[Stored data entries]
Section artifacts.
Context {S : Type} `{ObjectStore S}.
(** `hashlib.sha256(data).hexdigest()` *)
Context (sha256_hex : list ascii → string).
(** `S3Store.presign("PUT", ...)`: the URL and the headers of the request. *)
Context (presign_url : list ascii → Z → string → string * list (string * json)).
(** `S3Store.head`: the size of the object. *)
Context (head_object : S → list ascii → res exn (option Z)).
Context (cfg : settings).

Definition digest_blob (s : S) tenant key sid aid : res exn (option string) :=
  data ← blobs_get s tenant key sid aid; Ok (sha256_hex <$> (data : option (list ascii))).

(** `latest_artifact_matches`: the newest artifact at the path decides. *)
Definition key_or (own key : string) : string := if decide (own = "")%string then key else own.
Fixpoint newest_matches (s : S) (newest_first : list artifact_row) tenant key sid
    (path digest : string) : res exn bool :=
  match newest_first with
  | [] => Ok false
  | a :: rest =>
      if decide (a_path a = path) then
        actual ← digest_blob s tenant (key_or (a_key a) key) sid (a_id a);
        Ok (bool_decide (actual = Some (lower digest)))
      else newest_matches s rest tenant key sid path digest
  end.
Definition latest_artifact_matches (s : S) (existing : list artifact_row) tenant key sid path digest :=
  newest_matches s (rev existing) tenant key sid path digest.

Definition precheck_presign (s : S) (d : db) (r : session_row) (kind : string)
    (filename sha256 : option string) : res exn (Z * option bool) :=
  kind ← check_artifact_kind kind;
  digest ← check_sha256 sha256;
  used ← blobs_used_bytes s (s_tenant r) (s_key r) (s_id r);
  match digest with
  | Some dg =>
      if decide (kind = "artifact")%string then
        let existing := default [] (list_artifacts d (s_tenant r) (s_id r)) in
        u ← latest_artifact_matches s existing (s_tenant r) (s_key r) (s_id r)
              (presign_name kind filename) dg;
        Ok (used, Some u)
      else Ok (used, None)
  | None => Ok (used, None)
  end.
(* ===== verification/Ingest.v ===== *)
(** * Ingest of worker envelopes (src/src/apipi/services/ingest.py)

    A batch of durable envelopes is applied in one transaction.  Each envelope runs in
    a savepoint of its own: the ledger claim, the checks and the handler of its type.
    A rejected envelope leaves no trace in the database and is acked past; one that
    fails for a temporary reason stalls its session, and it and the later envelopes of
    the session are handed back to be tried again.

    The object store is an instance of [Blobs.ObjectStore].  The failures of the
    database and the store that the code cannot foresee are the [io] argument of an
    envelope, with the clock reading and the ids its handler draws; the readings of the
    clock within one envelope are taken to be equal. *)

From S2P Require Import Prelude PyStd Protocol Db Sandbox Usage Blobs Artifacts Accounting.

Open Scope Z_scope.

(** ** Reasons, types and records *)

Definition NOT_LEASED : string := "not_leased".
Definition TURN_MISMATCH : string := "turn_mismatch".
Definition UNKNOWN_TURN : string := "unknown_turn".
Definition UNKNOWN_EVENT : string := "unknown_event".
Definition LIVE_EVENT : string := "live_event".
Definition NOT_IMPLEMENTED : string := "not_implemented".
Definition OVERSIZE : string := "oversize".
Definition INVALID_ENVELOPE : string := "invalid_envelope".
Definition UNKNOWN_TYPE : string := "unknown_type".

Definition LEASE_FREE_TYPES : list string := ["workspace.reaped"%string].
Definition DEFERRED_TYPES : list string := [].

(** protocol/events.py *)
Definition PUBLIC_EVENT_TYPES : list string :=
  (String.append "agent.session.") <$>
  ["created"; "in_progress"; "idle"; "requires_action"; "failed"; "error"; "turn.created";
   "turn.in_progress"; "turn.completed"; "turn.failed"; "turn.cancelled";
   "turn.output_text.delta"; "turn.output_text.done"; "turn.item.added"; "turn.item.done";
   "turn.item.nested"; "turn.thinking.started"; "turn.thinking.completed";
   "turn.compaction.started"; "turn.compaction.completed"; "turn.retrying";
   "turn.retry.completed"; "environment.pending"; "environment.connected";
   "environment.disconnected"; "environment.failed"]%string.
Definition LIVE_EVENT_TYPES : list string := ["agent.session.turn.output_text.delta"%string].

Record queued : Type := Queued { q_env : envelope; q_raw : Z }.

Abbreviation fields := (list (string * json)) (only parsing).

Inductive intent : Type :=
| StartIntent (f : fields) (cause : string)
| StopIntent (f : fields) (reason : string) (live_ms : Z).

Record precheck : Type := Precheck {
  p_used : option Z; p_unchanged : option bool; p_verified : option Z; p_error : option exn
}.

Record presign_reply : Type := PresignReply {
  pr_session : uuid; pr_request : uuid; pr_result : res (string * string) issued
}.

Abbreviation wake := (uuid * event_row)%type (only parsing).

Record outcome : Type := Outcome {
  acks : odict uuid Z;
  wakes : list wake;
  rejected : list (uuid * Z * string);
  presign_replies : list presign_reply;
  wipes : list (uuid * string * uuid);
  lifecycle : list intent;
  retry : list queued;
  stopped : list uuid
}.
Definition empty_outcome : outcome := Outcome ∅ [] [] [] [] [] [] [].
(* ===== verification/IngestSpec.v ===== *)
(** * What an envelope may change (for src/src/apipi/services/ingest.py)

    [session_step] is the contract of the handlers of [Ingest.apply]: they keep the
    constraints of the schema and the numbering of the events, write rows of the
    envelope's session only, and leave its lease and its cursor alone. *)

From S2P Require Import Prelude PyStd Protocol Db Sandbox Usage Blobs Artifacts Accounting Ingest.

Open Scope Z_scope.

(** ** The constraints of the schema, and event numbers without gaps *)

Record db_ok (d : db) : Prop := {
  ok_keyed : keyed d;
  ok_turns : NoDup (t_id <$> turns d);
  ok_items : NoDup (i_id <$> items d);
  ok_events : NoDup (e_id <$> events d);
  ok_artifacts : NoDup (a_id <$> artifacts d);
  ok_uploads : NoDup (u_id <$> uploads d);
  ok_environments : NoDup (er_id <$> environments d);
  ok_numbers : ∀ tenant sid,
    e_seq <$> session_events d tenant sid = seqZ 1 (Z.of_nat (length (session_events d tenant sid)))
}.

(** ** The rows of other sessions *)

Definition foreign {R} (tenant sid : uuid) (owner : R → uuid * uuid) (l : list R) : list R :=
  filter (λ x, owner x ≠ (tenant, sid)) l.

Lemma foreign_snoc {R} tenant sid (owner : R → uuid * uuid) l x :
  owner x = (tenant, sid) → foreign tenant sid owner (l ++ [x]) = foreign tenant sid owner l.
Proof.
  intros Hx. unfold foreign. rewrite list.filter_app, filter_cons, decide_False by naive_solver.
  by rewrite filter_nil, app_nil_r.
Qed.

Lemma foreign_update {R} tenant sid (owner : R → uuid * uuid) P f (l : list R) :
  (∀ x, x ∈ l → P x = true → owner x = (tenant, sid) ∧ owner (f x) = (tenant, sid)) →
  foreign tenant sid owner (update_where P f l) = foreign tenant sid owner l.
Proof.
  unfold foreign, update_where. induction l as [|x l IH]; intros H; [done|].
  csimpl. rewrite !filter_cons, IH by (intros y ? ?; apply H; [by right|done]).
  destruct (P x) eqn:E; [|done].
  destruct (H x) as [H1 H2]; [by left|done|]. by rewrite !decide_False by naive_solver.
Qed.

(** A row found by its unique id is the only one with that id. *)
Lemma unique_row {R} (id : R → uuid) (l : list R) x y :
  NoDup (id <$> l) → x ∈ l → y ∈ l → id x = id y → x = y.
Proof.
  intros Hnd [i Hi]%list_elem_of_lookup [j Hj]%list_elem_of_lookup Hid.
  assert (i = j) as ->; [|congruence].
  eapply (NoDup_lookup _ _ _ (id x) Hnd); rewrite list_lookup_fmap, ?Hi, ?Hj; cbn; congruence.
Qed.

Lemma foreign_update_id {R} tenant sid (owner : R → uuid * uuid) (id : R → uuid) f (l : list R) x :
  NoDup (id <$> l) → x ∈ l → owner x = (tenant, sid) → owner (f x) = (tenant, sid) →
  foreign tenant sid owner (update_where (λ y, bool_decide (id y = id x)) f l)
  = foreign tenant sid owner l.
Proof.
  intros Hnd Hx H1 H2. apply foreign_update. intros y Hy Hid%bool_decide_eq_true.
  by rewrite (unique_row id l y x).
Qed.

EXERCISE INSTRUCTIONS:
What is the number of lines in the records that contain "option"? State that number alone.

YOUR RESPONSE:
5